Powershell: How to write cross-PowerShell tools in .NET, particularly AST visitors?

Created on 22 Oct 2019  路  21Comments  路  Source: PowerShell/PowerShell

Now that PowerShell has added more syntaxes and more features in other places, and also targets .NET Core 3.0, a challenge is apparent to maintainers of tools, in particular binary modules, that target multiple PowerShell versions.

For example, PSScriptAnalyzer currently targets:

  • PowerShell Standard with netstandard2.0 for PowerShell 6+
  • PowerShell reference libraries with net452 for Windows PowerShell 5.1- (it actually ships one set of DLLs per PowerShell version, making the module quite large)

But in PowerShell 7, new syntactic structures with their own ASTs like ternary expressions and pipeline chains have been added.

PSScriptAnalyzer can't compile an AstVisitor2 overriding VisitTernaryExpression() targeting PSStandard. So then perhaps it can target the PowerShell 7 SDK? Not without retargeting to .NET Core 3.0 from .NET Standard there.

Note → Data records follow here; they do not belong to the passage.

Lemma entries_fit_split (st : my_finalizers_t) :
  entries_fit (all_safety_info st) <->
  entries_fit (inactive_safety_info st) /\ Forall (fun x => fits x.1 /\ fsi_fits (fsi x.2)) (finalizers st).
Proof.
  unfold entries_fit, all_safety_info, active_safety_info. rewrite Forall_app, Forall_fmap. done.
Qed.

Lemma lookup_all (st : my_finalizers_t) k :
  map_lookup k (all_safety_info st) =
  match map_lookup k (inactive_safety_info st) with
  | Some f => Some f
  | None => fsi <$> map_lookup k (finalizers st)
  end.
Proof. unfold all_safety_info, active_safety_info. by rewrite map_lookup_app, map_lookup_fmap. Qed.

Lemma records_ok_advance b st fs :
  block_ok b -> records_ok st -> Forall2 (advances b) (finalizers st) fs -> records_ok (with_finalizers st fs).
Proof.
  intros Hb [H1 H2 H3 H4 H5] Ha. pose proof (advances_keys b _ _ Ha) as Hk. constructor.
  - cbn [finalizers with_finalizers]. by rewrite Hk.
  - cbn [finalizers with_finalizers inactive_safety_info]. by rewrite Hk.
  - apply entries_fit_split. apply entries_fit_split in H3 as [Hi Hf]. split; [done|]. by eapply advances_fit.
  - rewrite <- all_safety_info_count in *. cbn [finalizers with_finalizers inactive_safety_info].
    unfold vsize in *. by rewrite <- (Forall2_length _ _ _ Ha).
  - done.
Qed.

Lemma covers_advance b st fs log :
  block_ok b -> Forall2 (advances b) (finalizers st) fs ->
  covers (all_safety_info st) log -> covers (all_safety_info (with_finalizers st fs)) log.
Proof.
  intros Hb Ha Hc k t Hin. destruct (Hc k t Hin) as (f & Hf & Hr). rewrite lookup_all in Hf |- *.
  cbn [inactive_safety_info with_finalizers finalizers]. destruct (map_lookup k (inactive_safety_info st)); [by eauto|].
  apply fmap_Some in Hf as (x & Hx & ->). destruct (advances_lookup b _ _ k x Ha Hx) as (y & Hy & Hm).
  rewrite Hy. eexists. split; [done|]. destruct Hm as [-> | Hm]; [done|]. by eapply moved_to_remembers.
Qed.

Lemma finalizer_maybe_vote_moved b f k m f' :
  votable b -> finalizer_maybe_vote sign f k b (vb_strong_digest b) = Ok (m, f') ->
  match m with
  | None => fsi f' = fsi f \/ moved_to b (fsi f) (fsi f')
  | Some v => vm_finalizer_key v = k /\ moved_to b (fsi f) (fsi f')
  end.
Proof.
  unfold finalizer_maybe_vote. intros Hb Hm. apply bind_Ok in Hm as ([r g] & Ed & Hm).
  apply (decide_vote_moved b _ _ _ Hb) in Ed. destruct (decision r);
    [apply Ok_inj in Hm as [= <- <-]; by left|destruct (sign _ _); apply Ok_inj in Hm as [= <- <-]..];
    cbn; auto.
Qed.
Section Header.
Context {PK K : Type} `{Packable PK} `{Packable K}.
Variable sha : list Z -> sha256.
Abbreviation block_header := (block_header K).
Abbreviation block_header_extension := (block_header_extension PK K).
Abbreviation finality_extension := (finality_extension PK K).

#[global] Instance Packable_legacy_producer_key : Packable (legacy_producer_key (K := K)) := Packable_struct
  (fun p => (UInt (n := 8) (lpk_producer_name p), lpk_block_signing_key p))
  (fun '(n, k) => {| lpk_producer_name := uint_value n; lpk_block_signing_key := k |}).
#[global] Instance Packable_legacy_producer_schedule : Packable (legacy_producer_schedule K) := Packable_struct
  (fun s => (UInt (n := 4) (lps_version s), lps_producers s))
  (fun '(v, p) => {| lps_version := uint_value v; lps_producers := p |}).

#[global] Instance Packable_block_header : Packable block_header := Packable_struct
  (fun h => (UInt (n := 4) (hdr_timestamp h), (UInt (n := 8) (hdr_producer h), (UInt (n := 2) (hdr_confirmed h),
     (hdr_previous h, (hdr_transaction_mroot h, (hdr_action_mroot h, (UInt (n := 4) (hdr_schedule_version h),
     (hdr_new_producers h, (fun x => (UInt (n := 2) x.1, x.2)) <$> hdr_header_extensions h)))))))))
  (fun '(t, (p, (c, (pr, (tm, (am, (sv, (np, ex)))))))) =>
     {| hdr_timestamp := uint_value t; hdr_producer := uint_value p; hdr_confirmed := uint_value c;
        hdr_previous := pr; hdr_transaction_mroot := tm; hdr_action_mroot := am;
        hdr_schedule_version := uint_value sv; hdr_new_producers := np;
        hdr_header_extensions := (fun x => (uint_value x.1, x.2)) <$> ex |}).

#[global] Instance Packable_finality_extension : Packable finality_extension := Packable_struct
  (fun f => (fx_qc_claim f, (fx_new_finalizer_policy_diff f, fx_new_proposer_policy_diff f)))
  (fun '(q, (f, p)) => {| fx_qc_claim := q; fx_new_finalizer_policy_diff := f; fx_new_proposer_policy_diff := p |}).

So a list of some choices I see:

  • Continue with PSStandard and .NET Standard and be blind to new syntax. This is particularly unfriendly to PSScriptAnalyzer.
  • Add a .NET Core 3 compile target. For PSScriptAnalyzer this might be palatable, but in a case like PSES where the explicit move was made to PSStandard, this recomplicates the code and the build again, and if we support a .NET Core target, why not a .NET Framework one?
  • Build tooling to dynamically create the relevant methods, while still compiling for .NET Standard. This option prevents build difficulties, but makes writing the code much harder and more dangerous. More importantly, it's something that third party tool creators would have to grapple with (we would need to publish tools to make it possible).
  • Include new APIs in PowerShell Standard despite them not existing in old PowerShell versions. This would go against the idea of PSStandard, and is particularly bad since the old platforms won't throw nice exceptions (unlike in .NET Standard where it's the new platform that threw the exception)
  • Refactor relevant public parts of PowerShell (like the parser) to make it work with .NET Standard as a standalone (so for example, PSSA could embed it rather than relying on the current PowerShell version's parser). This would (1) be a fair amount of work, (2) mean removing .NET Core-specific code, and (3) change the mandate of these public components from "works in PS 7" to "is backward compatible while still exposing new features"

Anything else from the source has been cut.